Chemotherapy is often associated with
male infertility. Our aim was to determine the effect of
chemotherapy on sperm
chromatin quality in cancer survivors. Sixteen men with advanced
testicular cancer and 15 with
Hodgkin lymphoma requiring
chemotherapy were compared with 11 community volunteers. Eleven idiopathic infertile men with abnormal sperm
chromatin were included as a positive control group. Semen analysis and sperm
chromatin quality were determined prechemotherapy and at 6, 18, and 24 months posttreatment. DNA damage was determined by the sperm
chromatin structure assay (SCSA). The level of
DNA compaction was assayed by determining high
DNA stainability (HDS, SCSA), the percentage of free
thiols (
monobromobimane-labeling assay), and the level of protamination (
chromomycin A3-labeling assay). Sperm concentration and motility were dramatically decreased in
cancer patients 6-18 months after
chemotherapy compared with community volunteers but were not statistically different from community volunteers at 24 months posttreatment.

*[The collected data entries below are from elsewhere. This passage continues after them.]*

(** C5, as the code has it: when the answer to a start has no game
    identifier and its message is the refusal "cannot start game" (or a
    message that is empty or otherwise false), play_game leaves the loop at
    once: it logs the stop, sends nothing more, no claim, and the counter
    keeps the passes that were left. *)
Theorem refusal_message_ends_the_loop
  (E : env) (fuel : nat) (n : Z) (w : world) r d m :
  n <> 0 ->
  serve E (requests_of (events w)) start_request = Resp r ->
  json r = Some (PDict d) ->
  d !! "gameId" = None ->
  d !! "message" = Some m ->
  m = PStr refusal \/ truthy m = false ->
  play_game E (S fuel) n w =
  Done (Ret n)
       (World (Logged (CouldntStartPlay n) :: Sent start_request ::
               Slept PlayDelay :: events w)
              (headers w) (refresh_token w) (draws w)).
Proof.
  intros Hn Hs Hj Hg Hm Hrefusal.
  cbn [play_game]. destruct (n =? 0) eqn:Hz; [apply Z.eqb_eq in Hz; lia|].
  rewrite (play_pass_refused E n w r d m Hs Hj Hg Hm); [reflexivity|].
  unfold accepted_id. destruct Hrefusal as [Heq | Heq]; rewrite Heq; reflexivity.
Qed.

Lemma refusal_message_ends_the_loop_witness :
  play_game (mock one_game_service) 1 (-2)
            (World [Sent start_request] ∅ (PStr "") 0) =
  Done (Ret (-2))
       (World [Logged (CouldntStartPlay (-2)); Sent start_request;
               Slept PlayDelay; Sent start_request]
              ∅ (PStr "") 0).
Proof.
  apply (refusal_message_ends_the_loop (mock one_game_service) 0 (-2)
           (World [Sent start_request] ∅ (PStr "") 0)
           (Response 200 "" (Some (PDict {[ "message" := PStr refusal ]})))
           {[ "message" := PStr refusal ]} (PStr refusal)).
  - lia.
  - reflexivity.
  - reflexivity.
  - reflexivity.
  - reflexivity.
  - left. reflexivity.
Defined.

(** C5, as stated, fails: the answer to the start carries the message
    "Too many requests" and no game identifier, and play_game goes on to
    claim a game of that name (twice, the first claim being answered 404). *)
Lemma other_message_is_claimed :
  serve (mock busy_service) [] start_request =
    json_reply 200 (PDict {[ "message" := PStr "Too many requests" ]}) /\
  play_game (mock busy_service) 1 1 fresh =
  Done (Ret 1)
       (World [Logged (CouldntPlayGame (PStr "game not found") 1);
               Sent (claim_request (PStr "Too many requests") 100);
               Slept (Seconds 1);
               Sent (claim_request (PStr "Too many requests") 100);
               Slept RoundDelay; Sent start_request; Slept PlayDelay]
              ∅ (PStr "") 1).
Proof. split; vm_compute; reflexivity. Qed.

(** C10: with 0 passes the loop body never runs and nothing is sent.  The
    loop tests the counter against zero, not its sign: from a negative
    counter it can only be left by a break, the counter never reaches
    zero, and against a service that always wins it runs for ever, one
    pass further below zero at each iteration; from a counter n >= 0 that
    service lets it end after n iterations. *)
Theorem zero_passes_no_round_negative_no_exhaustion (E : env) (w : world) :
  (forall fuel, play_game E fuel 0 w = Done (Ret 0) w) /\
  (forall fuel n, n < 0 ->
     (exists r w', play_game E fuel n w = Done (Ret r) w' /\ r < 0) \/
     (exists r w', play_game E fuel n w = Running r w' /\ r < 0)) /\
  (always_wins E -> points_range E ->
     (forall (k fuel : nat), (k <= fuel)%nat ->
        exists w', play_game E fuel (Z.of_nat k) w = Done (Ret 0) w') /\
     (forall fuel n, n < 0 ->
        exists w', play_game E fuel n w = Running (n - Z.of_nat fuel) w')).
Proof.
  split; [|split].
  - intros [|fuel]; reflexivity.
  - intros fuel n Hn. apply play_game_negative. exact Hn.
  - intros Hwins Hrange. split.
    + intros k fuel Hfuel.
      destruct (play_game_wins E Hwins Hrange k fuel w Hfuel) as (new & Hrun & _).
      eauto.
    + intros fuel n Hn. apply play_game_negative_runs; auto.
Qed.

Lemma zero_passes_no_round_negative_no_exhaustion_witness :
  play_game (mock winning_service) 5 0 fresh = Done (Ret 0) fresh /\
  (exists w', play_game (mock winning_service) 4 4 fresh = Done (Ret 0) w') /\
  (exists w', play_game (mock winning_service) 7 (-1) fresh = Running (-8) w').
Proof.
  destruct (zero_passes_no_round_negative_no_exhaustion
              (mock winning_service) fresh) as (A & _ & B).
  destruct (B winning_service_always_wins (mock_points_range _)) as [C D].
  split; [apply (A 5%nat)|split].
  - apply (C 4%nat 4%nat). lia.
  - apply (D 7%nat (-1)). lia.
Defined.

(** ** Seconds from milliseconds *)

Lemma round_half_even_near (n d : Z) :
  0 < d -> 0 <= n ->
  round_half_even n d = n / d \/
  (round_half_even n d = n / d + 1 /\ d <= 2 * (n mod d)).
Proof.
  intros Hd Hn. unfold round_half_even. cbv zeta.
  destruct (2 * (n mod d) <? d) eqn:H1; [auto|].
  apply Z.ltb_ge in H1.
  destruct (d <? 2 * (n mod d)) eqn:H2; [right; split; auto|].
  destruct (Z.even (n / d)); [auto|right; split; auto].
Qed.

(** Below [ms_bound] the last place of [t / 1000] is at most [2 ^ -9]. *)
Lemma ulp_exponent_ms (t : Z) :
  0 < t < ms_bound -> -1074 <= ulp_exponent t 1000 <= -9.
Proof.
  unfold ms_bound. intros [Hpos Hlt]. unfold ulp_exponent.
  change (Z.log2 1000) with 9.
  assert (Z.log2 t <= 53) as Hlog.
  { assert (Z.log2 t < 54); [|lia]. apply Z.log2_lt_pow2; [lia|].
    change (2 ^ 54) with 18014398509481984.
    change (2 ^ 44) with 17592186044416 in Hlt. lia. }
  pose proof (Z.log2_nonneg t) as Hnn.
  destruct (Z.eq_dec (Z.log2 t) 53) as [E53|N53].
  - rewrite E53. change (53 - 9) with 44. change (Z.max 0 (- 44)) with 0.
    change (Z.max 0 44) with 44. rewrite Z.pow_0_r, Z.mul_1_r.
    destruct (t <? 1000 * 2 ^ 44) eqn:C; [|apply Z.ltb_ge in C; lia].
    lia.
  - destruct (_ <? _); lia.
Qed.

(** [int(t / 1000)] is [floor (t / 1000)] for a timestamp below the bound:
    the rounding of the float division cannot reach the next integer. *)
Lemma int_div_1000_floor (t : Z) :
  0 <= t < ms_bound -> int_div_1000 (PInt t) = Ret (PInt (t / 1000)).
Proof.
  intros [H0 Hlt]. unfold int_div_1000, truediv.
  destruct (Z.eqb t 0) eqn:Hz.
  { apply Z.eqb_eq in Hz. subst. reflexivity. }
  apply Z.eqb_neq in Hz.
  assert (0 < t) as Hpos by lia.
  rewrite (Z.abs_eq t) by lia.
  unfold truediv_pos.
  pose proof (ulp_exponent_ms t (conj Hpos Hlt)) as [He1 He2].
  set (e := ulp_exponent t 1000) in *.
  destruct (0 <=? e) eqn:Hle; [apply Z.leb_le in Hle; lia|].
  cbn [andb].
  rewrite (Z.max_l 0 e) by lia. rewrite (Z.max_r 0 (- e)) by lia.
  rewrite Z.pow_0_r, Z.mul_1_r.
  unfold int_of_float. cbn [mant expo]. rewrite Hle.
  rewrite (Z.sgn_pos t) by lia. rewrite Z.mul_1_l.
  do 2 f_equal.
  set (P := 2 ^ (- e)).
  assert (512 <= P) as HP.
  { change 512 with (2 ^ 9). apply Z.pow_le_mono_r; lia. }
  pose proof (round_half_even_near (t * P) 1000 ltac:(lia) ltac:(nia)) as Hm.
  set (m := round_half_even (t * P) 1000) in *.
  pose proof (Z.div_mod (t * P) 1000 ltac:(lia)) as Hdm.
  pose proof (Z.mod_pos_bound (t * P) 1000 ltac:(lia)) as Hmb.
  pose proof (Z.div_mod t 1000 ltac:(lia)) as Hdt.
  pose proof (Z.mod_pos_bound t 1000 ltac:(lia)) as Hmt.
  set (k := t / 1000) in *. set (r0 := t mod 1000) in *.
  set (q := t * P / 1000) in *. set (r := (t * P) mod 1000) in *.
  assert (0 <= k) as Hk by (subst k; apply Z.div_pos; lia).
  assert (k * P <= m < (k + 1) * P) as Hbounds by nia.
  rewrite Z.quot_div_nonneg by lia.
  symmetry. apply (Z.div_unique m P k (m - k * P)); lia.
Qed.

Lemma ms_bound_value : ms_bound = 17592186044416000.
Proof. reflexivity. Qed.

High levels of DNA damage were observed prechemotherapy, with a tendency to remain high during the 24-month posttreatment period in
testicular cancer patients; low
DNA compaction (HDS, SCSA) persisted in
testicular cancer patients 24 months postchemotherapy. Low levels of sperm
DNA compaction were observed in
cancer patients compared with community volunteers and infertile men. Sperm
monobromobimane and
chromomycin A3 labeling in
cancer patients were similar to those from community volunteers by 18 months
after treatment.
Chemotherapy-induced damage to components of the sperm
chromatin structure was repaired differentially over time. However, significant sperm DNA damage and low
DNA compaction remained up to 24 months posttreatment. The assessment of complementary aspects of sperm
chromatin quality is necessary to evaluate sperm samples in cancer survivors.